The Business and Sustainable Development Commission argues, however, that business can only realise the Global Goals opportunity by paying its fair share of taxes, creating good jobs with fair wages and conditions, and addressing rising unemployment, particularly among young people and women. Businesses in the region can also provide solutions to promote inclusivity and connectivity to displaced and refugee populations.

Governments can build on the progress they have made in implementing reforms and opening opportunities for business. It now takes on average just 17 days to start a new business in the region, compared to more than 43 days in 2003. Governments can do more to combat corruption, work with business and create enabling policies to support growth, competitiveness and productivity. Finally, civil society must continue its important work monitoring companies and holding them accountable.

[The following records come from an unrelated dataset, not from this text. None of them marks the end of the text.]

(** [std::make_unique<SiliconTlbWindow>(allocate_tlb(size, mapping), config)]: a
    window whose configuration throws is released. *)
Definition new_window (size : Z) (mapping : TlbMapping) (config : tlb_data) : IO ChipWindow :=
  s ← get_io;
  let '(h, a) := allocate_tlb size mapping (driver s) in
  modify_io (set_driver a);;
  handle ← lift h;
  s ← get_io;
  match configure config (open_window (MkChipWindow handle 0) s) with
  | Ok w => modify_io (set_behind w);; mret (kept_window w)
  | Err e => modify_io (set_driver (free_tlb (tlb_id handle) (driver s)));; lift (Err e)
  end.
(** [catch (const std::exception&)]. *)
Definition try_or {B} (m otherwise : IO B) : IO B := λ w,
  match m w with
  | Some (Ok b, w') => Some (Ok b, w')
  | Some (Err _, w') => otherwise w'
  | None => None
  end.
Fixpoint first_size (mapping : TlbMapping) (config : tlb_data) (classes : list TlbSizeClass) : IO ChipWindow :=
  match classes with
  | [] => raise "Failed to allocate TLB window."
  | c :: classes => try_or (new_window (sc_size c) mapping config) (first_size mapping config classes)
  end.
(** [TTDevice::get_io_window] of a PCIe device; [allocate_tlb_window]. *)
Definition get_io_window (config : tlb_data) (mapping : TlbMapping) (size : Z) : IO ChipWindow :=
  if size =? 0 then tlbs ← lift (get_architecture_tlbs arch); first_size mapping config (size_classes tlbs)
  else new_window size mapping config.
Lemma walking_opened D t t' remote gateway key d :
  walking D t → get_topology_arch ≠ BLACKHOLE → remote ∈ U → remote ∉ D →
  gateway ∈ I → is_Some (devices t !! gateway) → opened remote gateway key d t t' →
  walking ({[remote]} ∪ D) t' ∧ (measure ({[remote]} ∪ D) t' ≤ measure D t)%nat.
Proof.
  intros Hw Ha Hu Hn Hg Hgd Ho. pose proof (key_fresh D t remote key Hw Hu Hn (o_key _ _ _ _ _ _ Ho)) as Hkey.
  pose proof (unseen_chip_id D t remote Hw (U_genuine _ Hu) Hn) as Hremote.
  pose proof (λ k d', opened_device D t t' remote gateway key d k d' Hw Hkey Ho) as His.
  assert (∀ k, placed t' k ↔ k = key ∨ placed t k) as Hp.
  { intros k. rewrite !placed_device. setoid_rewrite His. naive_solver. }
  destruct (not_placed D t key Hw Hkey) as [Htk Hdk].
  assert (U ∖ D = {[remote]} ∪ U ∖ ({[remote]} ∪ D)) as HU.
  { apply set_eq. intros x. rewrite elem_of_union, !elem_of_difference, elem_of_union, elem_of_singleton.
    destruct (decide (x = remote)) as [->|]; naive_solver. }
  assert (size (U ∖ D) = S (size (U ∖ ({[remote]} ∪ D)))) as Hsize.
  { rewrite HU, size_union, size_singleton; [lia|set_solver]. }
  pose proof (w_next _ _ Hw) as Hnext.
  assert (∀ k c, asic_id_to_chip_id t' !! k = Some c →
    ((k = remote ∨ k = key) ∧ c = next_chip_id t) ∨ (k ≠ remote ∧ k ≠ key ∧ asic_id_to_chip_id t !! k = Some c)) as Hids.
  { intros k c. rewrite (o_chips _ _ _ _ _ _ Ho). destruct (decide (remote = k)) as [<-|].
    - rewrite lookup_insert_eq. naive_solver.
    - rewrite lookup_insert_ne by done. destruct (decide (key = k)) as [<-|].
      + rewrite lookup_insert_eq. naive_solver.
      + rewrite lookup_insert_ne by done. naive_solver. }
  split.
  2: { unfold measure. rewrite (o_todo _ _ _ _ _ _ Ho), dom_insert_L, Hsize, size_union, size_singleton; [lia|].
       apply disjoint_singleton_l, not_elem_of_dom, Htk. }
  destruct Ho as [Et Ed Ec En Eact Eg El Er Eb E6 Hk]. destruct Hw. split; rewrite ?Eact, ?Eg, ?El, ?Er, ?Eb, ?E6, ?En.
  - set_solver.
  - rewrite dom_insert_L. congruence.
  - rewrite dom_insert_L. congruence.
  - intros k g. rewrite Ed. destruct (decide (remote = k)) as [<-|].
    + rewrite lookup_insert_eq. intros [= <-]. auto.
    + rewrite lookup_insert_ne by done. apply w_gateway0.
  - intros k [->|Hk']%Hp Hm.
    + destruct Hk as [->| ->]; [set_solver|]. rewrite mock_marked in Hm by lia. done.
    + apply elem_of_union_r. auto.
  - intros k Hk'. apply Hp. auto.
  - intros k. rewrite Et, Ed. destruct (decide (key = k)) as [<-|]; [done|]. rewrite lookup_insert_ne by done. auto.
  - intros k Hor. rewrite Ec. destruct (decide (remote = k)) as [<-|]; [rewrite lookup_insert_eq; by eexists|].
    rewrite lookup_insert_ne by done. destruct (decide (key = k)) as [<-|]; [rewrite lookup_insert_eq; by eexists|].
    rewrite lookup_insert_ne by done. apply w_chips0. rewrite Hp in Hor. set_solver.
  - intros k c Hc%Hids. destruct Hc as [[_ ->]|(_ & _ & Hc)]; [lia|]. specialize (w_below0 k c Hc). lia.
  - intros k [c Hc%Hids] Hm. destruct Hc as [[[->| ->] ->]|(_ & _ & Hc)].
    + rewrite U_genuine in Hm by done. done.
    + destruct Hk as [->| ->]; [rewrite U_genuine in Hm by done; done|]. exists (next_chip_id t). split; [lia|done].
    + destruct (w_marked0 k (mk_is_Some _ _ Hc) Hm) as (c' & ? & ->). exists c'. split; [lia|done].
  - intros k [c Hc%Hids] Hm. destruct Hc as [[[->| ->] ->]|(_ & _ & Hc)].
    + set_solver.
    + destruct Hk as [->| ->]; [set_solver|]. rewrite mock_marked in Hm by lia. done.
    + apply elem_of_union_r. eapply w_genuine0; [by eexists|done].
  - assert (∀ k c, placed t k → asic_id_to_chip_id t' !! k = Some c → k ≠ key ∧ asic_id_to_chip_id t !! k = Some c) as Hold.
    { intros k c Hpk Hc%Hids. destruct (w_chips0 k (or_intror Hpk)) as [c' Hc'].
      destruct Hc as [[[->| ->] ->]|(_ & ? & Hc)]; [congruence|congruence|done]. }
    assert (∀ c, asic_id_to_chip_id t' !! key = Some c → c = next_chip_id t) as Hnew.
    { intros c Hc%Hids. naive_solver. }
    intros k k' c [->|Hpk]%Hp [->|Hpk']%Hp Hc Hc'; [done| | |].
    + apply Hnew in Hc as ->. destruct (Hold _ _ Hpk' Hc') as [_ Hb%w_below0]. lia.
    + apply Hnew in Hc' as ->. destruct (Hold _ _ Hpk Hc) as [_ Hb%w_below0]. lia.
    + destruct (Hold _ _ Hpk Hc), (Hold _ _ Hpk' Hc'). by eapply w_injective0.
  - lia.
  - done.
  - intros l Hl. destruct (w_links0 l Hl). set_solver.
  - intros l Hl. specialize (w_remote_links0 l Hl). set_solver.
  - done.
  - done.
  - done.
Qed.

(** ** Networks *)

(** What the chips tell of themselves and of the other ends of their links. *)
Record Network := {
  is_chip : TTDevice → Z → Prop;
  chip_cores : Z → list CoreCoord;
  chip_channel : Z → CoreCoord → Z;
  usable : Z → CoreCoord → bool;
  peer : Z → CoreCoord → Z;
  far_board : Z → CoreCoord → Z;
  far_channel : Z → CoreCoord → Z;
  far_coord : Z → CoreCoord → option EthCoord
}.
(** The result, if there is one, is this. *)
Definition tells_at {A} (m : T A) (v : A) (t : TopologyDiscovery) (b : Bus) : Prop :=
  match m t b with Some (Ok a, _, _) => a = v | _ => True end.
Definition tells {A} (m : T A) (v : A) : Prop := ∀ t b, tells_at m v t b.

Context (beats : nat) (Hbeats : (enough_beats ≤ beats)%nat).

(** The chips answer so, whenever they are asked; none of them is a Blackhole,
    which opens no remote chips, and those that are opened can be initialised. *)
Record honest (N : Network) : Prop := {
  h_topology : get_topology_arch ≠ BLACKHOLE;
  h_arch : ∀ d i, is_chip N d i → dev_arch d ≠ BLACKHOLE;
  h_soc : ∀ d i b soc cores, is_chip N d i → (get_soc_descriptor d b).1 = Ok soc →
    Soc.get_cores soc ETH NOC0 None = Ok cores → cores = chip_cores N i;
  h_channel : ∀ d i b soc c n, is_chip N d i → (get_soc_descriptor d b).1 = Ok soc → c ∈ chip_cores N i →
    Soc.get_eth_channel_for_core soc c = Ok n → n = chip_channel N i c;
  h_usable : ∀ d i c, is_chip N d i → c ∈ chip_cores N i → tells (link_usable options beats d i c) (usable N i c);
  h_peer : ∀ d i c, is_chip N d i → c ∈ chip_cores N i → usable N i c = true → tells (get_remote_asic_id d c) (peer N i c);
  h_board : ∀ d i c t b, is_chip N d i → c ∈ chip_cores N i → usable N i c = true → is_running_on_6u t = false →
    tells_at (get_remote_board_id d c) (far_board N i c) t b;
  h_far : ∀ d i c, is_chip N d i → c ∈ chip_cores N i → usable N i c = true → tells (get_remote_eth_channel d c) (far_channel N i c);
  h_coord : ∀ d i c, is_chip N d i → c ∈ chip_cores N i → usable N i c = true → tells (get_remote_eth_coord d c) (far_coord N i c);
  h_create : ∀ i c gateway channels t b, c ∈ chip_cores N i → usable N i c = true →
    match create_remote_device (far_coord N i c) gateway channels t b with
    | Some (Ok (Some d), _, _) => is_chip N d (peer N i c) | _ => True end;
  h_init : ∀ d i chip_id, is_chip N d i → tells (init_device options d chip_id ARC_STARTUP_TIMEOUT) true;
  h_leads : ∀ i c, c ∈ chip_cores N i → usable N i c = true → peer N i c ∈ U
}.

(** A link that is followed, and the entry it makes. *)
Definition followed (N : Network) (i : Z) (c : CoreCoord) : Prop :=
  c ∈ chip_cores N i ∧ usable N i c = true ∧ far_board N i c ∈ B.
Definition link_of (N : Network) (i : Z) (c : CoreCoord) : EthEnd * EthEnd :=
  ((i, chip_channel N i c), (peer N i c, far_channel N i c)).
(** The chips connected, and those behind the links of healthy ones. *)
Inductive reachable (N : Network) : Z → Prop :=
  | reach_initial i : i ∈ I → reachable N i
  | reach_link i c : reachable N i → is_marked_unhealthy i = false → followed N i c → reachable N (peer N i c).

Record mapped (N : Network) (D : gset Z) (t : TopologyDiscovery) : Prop := {
  m_chip : ∀ k d, is_device t k d → is_marked_unhealthy k = false → is_chip N d k;
  m_placed : ∀ k, placed t k ↔ k ∈ D;
  m_reach : ∀ k, k ∈ D → reachable N k;
  m_links : ∀ l, l ∈ eth_links t → ∃ i c, followed N i c ∧ l = link_of N i c
}.

Lemma mapped_same N D t t' : mapped N D t → same t t' → mapped N D t'.
Proof.
  intros [] Hs. split.
  - intros k d. rewrite (is_device_same t t') by done. auto.
  - intros k. by rewrite (placed_same t t').
  - done.
  - by rewrite (same_links _ _ Hs).
Qed.

(** A calm computation, with what it tells under a condition. *)
Lemma told {A} (P : Prop) (m : T A) v (Q : Post A) t b :
  calm E m → (P → tells_at m v t b) →
  (∀ a t' b', same t t' → (P → a = v) → Q (Ok a) t' b') → (∀ e t' b', E e → Q (Err e) t' b') → wp m Q t b.
Proof.
  intros Hm Ht HQ HE. specialize (Hm t b). unfold wp in *. unfold tells_at in Ht.
  destruct (m t b) as [[[[a|e] t'] b']|]; [|apply HE|done].
  - apply HQ; [apply Hm|exact Ht].
  - apply (proj1 (proj2 Hm)). done.
Qed.
(** The same without what it tells. *)
Lemma calm_cases {A} (m : T A) (Q : Post A) t b :
  calm E m → (∀ a t' b', same t t' → Q (Ok a) t' b') → (∀ e t' b', E e → Q (Err e) t' b') → wp m Q t b.
Proof.
  intros Hm HQ HE. eapply calm_wp; [done|]. intros [a|e] t' b' Hs He Hc; [by apply HQ|by apply HE, He].
Qed.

As we move closer to 2030, the world will need more companies working closely with civil society to ensure the fulfilment of labour rights, gender equality and environmental stewardship.

The release of BBBW MENA is a highlight of the American Chamber of Commerce (AmCham) Egypt and the United Nations Development Programme’s (UNDP) regional conference, “The Private Sector’s Role in Implementing the Sustainable Development Goals,” from 4 to 5 December in Cairo.

Tarek Tawfik, AmCham Egypt President  said that AmCham Egypt, through its longstanding partnership with UNDP is committed to advancing the implementation of Sustainable Development Goals, through engaging the private sector and governments in an active dialogue on new paths for building local and regional partnerships. He added that the launch of the Better Business, Better World MENA Report as part of this Conference reiterates the evidence and provides the economic incentive for better alignment in pursuit of the Global Goals.

“There is a global agreement that the private sector holds the key to a sustainable future for the planet. We will need to unlock the power of the trillions that are being invested in the market economy. Sustainability can be good for business; it opens up new areas for investment such as renewable energy, climate resistant agriculture or sustainable cities. New economic growth potential and directions can be uncovered when we adjust our thinking. We are proud of our partnership with the American Chamber of Commerce in Egypt and the Business & Sustainable Development Commission. Our joint efforts and the recommendations of the report will stimulate a discussion for expanding engagement with the private sector in Egypt,” said said Richard Dictus, UNDP Resident Representative in Egypt.